(Supplied entries Opens)

(* ===== verification/Server.v ===== *)
(** * The start of the agent

    cmd/caelus/app/server.go and api.go, cmd/caelus/context/context.go: the
    configuration is read, the modules it enables are made from the constructors of
    the other files, each with the ones that it uses, and run one after the other;
    the first one starts the informers.  The client and the informers of Kubernetes
    are the class [KubeLib]; a module that another one refers to is given by its
    name, and a nil interface by [None]. *)

From Stdlib Require Import Floats.SpecFloat.
From S2P Require Import Prelude GoStrings GoFloat Quantity Action Cgroup Qos Adaptive K8sResource NetIO QosManager Config Predict Alarm Online RuleCheck Checkers HealthConfig HealthManager QosLife Checkpoint Notify NotifyLife.

#[local] Open Scope string_scope.
#[local] Open Scope Z_scope.
#[local] Open Scope list_scope.

(** ** The clients of Kubernetes *)

Inductive fieldTerm :=
| OneTermEqualSelector (k v : string)
| OneTermNotEqualSelector (k v : string).

Definition nodeNameField : string := "metadata.name".
Definition specNodeNameField : string := "spec.nodeName".
Definition statusPhaseFiled : string := "status.phase".

Inductive informer := Pods | Nodes.
#[export] Instance informer_eq_dec : EqDecision informer.
Proof. solve_decision. Defined.

(** Clients [C] and factories of informers [F]: an informer is started with the
    others of its factory that were requested before. *)
Class KubeLib (C F : Type) := {
  RestConfig : Type;
  BuildConfigFromFlags : string -> string -> result RestConfig;
  NewForConfigOrDie : RestConfig -> outcome C;
  NewSimpleClientset : C;
  NewSharedInformerFactory : C -> list fieldTerm -> F;
  Informer : informer -> F -> F;
  factory_Start : F -> F;
  requested : F -> informer -> bool;
  synced : F -> informer -> bool;
  new_requested : forall c sel i, requested (NewSharedInformerFactory c sel) i = false;
  informer_requested : forall i j f, requested (Informer i f) j = bool_decide (i = j) || requested f j;
  start_synced : forall f i, synced (factory_Start f) i = requested f i;
}.

Section Context.
Context {C F : Type} {KL : KubeLib C F}.

Record CaelusContext := mkContext {
  Master : string;
  Kubeconfig : string;
  ctx_NodeName : string;
  kubeClient : option C;
  nodeFactory : option F;
  podFactory : option F;
}.

Definition set_client (c : C) (x : CaelusContext) : CaelusContext :=
  mkContext (Master x) (Kubeconfig x) (ctx_NodeName x) (Some c) (nodeFactory x) (podFactory x).
Definition set_nodes (f : option F) (x : CaelusContext) : CaelusContext :=
  mkContext (Master x) (Kubeconfig x) (ctx_NodeName x) (kubeClient x) f (podFactory x).
Definition set_pods (f : option F) (x : CaelusContext) : CaelusContext :=
  mkContext (Master x) (Kubeconfig x) (ctx_NodeName x) (kubeClient x) (nodeFactory x) f.

(** Without a configuration of the cluster the client is a fake one. *)
Definition GetKubeClient : SC CaelusContext C := fun x =>
  match kubeClient x with
  | Some c => Ret (c, x)
  | None =>
      match BuildConfigFromFlags (Master x) (Kubeconfig x) with
      | Err _ => Ret (NewSimpleClientset, set_client NewSimpleClientset x)
      | Ok config => c ← NewForConfigOrDie config; Ret (c, set_client c x)
      end
  end.

Definition GetPodFactory : SC CaelusContext F := fun x =>
  match podFactory x with
  | Some f => Ret (f, x)
  | None =>
      '(c, x') ← GetKubeClient x;
      let f := NewSharedInformerFactory c [OneTermEqualSelector specNodeNameField (ctx_NodeName x'); OneTermNotEqualSelector statusPhaseFiled "Succeeded";
                                           OneTermNotEqualSelector statusPhaseFiled "Failed"] in
      Ret (f, set_pods (Some f) x')
  end.

Definition GetNodeFactory : SC CaelusContext F := fun x =>
  match nodeFactory x with
  | Some f => Ret (f, x)
  | None =>
      '(c, x') ← GetKubeClient x;
      let f := NewSharedInformerFactory c [OneTermEqualSelector nodeNameField (ctx_NodeName x')] in
      Ret (f, set_nodes (Some f) x')
  end.

(** [ctx.GetPodFactory()...Pods().Informer()], and the one of nodes: the factory is
    shared, so it holds the request. *)
Definition podInformer : SC CaelusContext unit := f ← GetPodFactory; sc_modify (set_pods (Some (Informer Pods f))).
Definition nodeInformer : SC CaelusContext unit := f ← GetNodeFactory; sc_modify (set_nodes (Some (Informer Nodes f))).

(** [Run] of the context. *)
Definition context_Run (x : CaelusContext) : CaelusContext :=
  set_nodes (factory_Start <$> nodeFactory x) (set_pods (factory_Start <$> podFactory x) x).

(** Whether an informer runs with its cache filled. *)
Definition informer_runs (x : CaelusContext) (i : informer) : bool :=
  match (match i with Pods => podFactory x | Nodes => nodeFactory x end) with Some f => synced f i | None => false end.
End Context.
Arguments CaelusContext : clear implicits.

(** ** Modules *)

(** The values of [generateResourceManagerData]: a pointer to one of two types. *)
Inductive offlineData := OfflineK8sData | OfflineYarnData.
Inductive clientKind := OnK8s | OnYarn.

(** [NewOfflineOnK8sManager] with the type assertions of [newK8sClient] and
    [newYarnClient]. *)
Definition NewOfflineOnK8sManager (config : NodeResourceConfig) (data : offlineData) : outcome clientKind :=
  if (nr_OfflineType config =? OfflineTypeOnk8s)%string then
    match data with OfflineK8sData => Ret OnK8s | OfflineYarnData => Crash (Panic "interface conversion") end
  else if (nr_OfflineType config =? OfflineTypeYarnOnk8s)%string then
    match data with OfflineYarnData => Ret OnYarn | OfflineK8sData => Crash (Panic "interface conversion") end
  else Crash (Fatal "not supported").

Definition StatsMetricStore : string := "store".
Definition StatsMetricDiskQuota : string := "diskquota".

Section Server.
Context {C F : Type} {KL : KubeLib C F} {FS : Type} {CL : CheckpointLib FS}.
Context {RO : RangeOrder} {CE : CgroupEnv} {Q : Type} `{QO : QuantityOps Q} {VL : VpaLib} {ME : MachineEnv} {RE : GoRegexp}.
Context {MA : Type} (NewMovingAverage : float64 -> MA).
Context (env_mkdir : option error) (md5 : string -> string).
(** [InitHealthCheckConfigFunc] with its decoders, and the two reads of the file. *)
Context (healthConfigFunc : MetricsNodeConfig -> Resource -> result string -> outcome (result HealthCheckConfig)).
Context (health_read1 health_read2 : result string).

(** The modules with what they are made of, and the names of those they are given. *)
Inductive module :=
| ModuleContext
| ModuleStateStore
| ModulePredictor (p : predictorWrapper (Q := Q) (MA := MA)) (stStore : string)
| ModuleResource (client : clientKind) (predictor stStore : string)
| ModuleAlarm (a : Alarm.Manager) (ojg : option string)
| ModuleOnline (o : onlineManager) (stStore : string)
| ModuleQos (hs : list (qos_handler (Q := Q))) (stStore predictor : string) (onlineInterface : option string)
| ModuleDiskQuota
| ModuleHealth (h : health) (stStore : string) (resource qosManager : option string).

Definition Name (m : module) : string :=
  match m with
  | ModuleContext => "ModuleContext"
  | ModuleStateStore => "ModuleStateStore"
  | ModulePredictor _ _ => "ModulePredictor"
  | ModuleResource _ _ _ => "ModuleResourceOnK8s"
  | ModuleAlarm _ _ => "ModuleAlarm"
  | ModuleOnline _ _ => "ModuleOnline"
  | ModuleQos _ _ _ _ => "ModuleQosK8s"
  | ModuleDiskQuota => "ModuleDiskQuota"
  | ModuleHealth _ _ _ _ => "ModuleHealthCheck"
  end.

(Supplied entries Closes)

- [What you are asked to do]: Transcribe the records from their first line. Stop after the line with "the first one", including it.

- [Answer area]:
(* ===== verification/Server.v ===== *)
(** * The start of the agent

    cmd/caelus/app/server.go and api.go, cmd/caelus/context/context.go: the
    configuration is read, the modules it enables are made from the constructors of
    the other files, each with the ones that it uses, and run one after the other;
    the first one starts the informers.  The client and the informers of Kubernetes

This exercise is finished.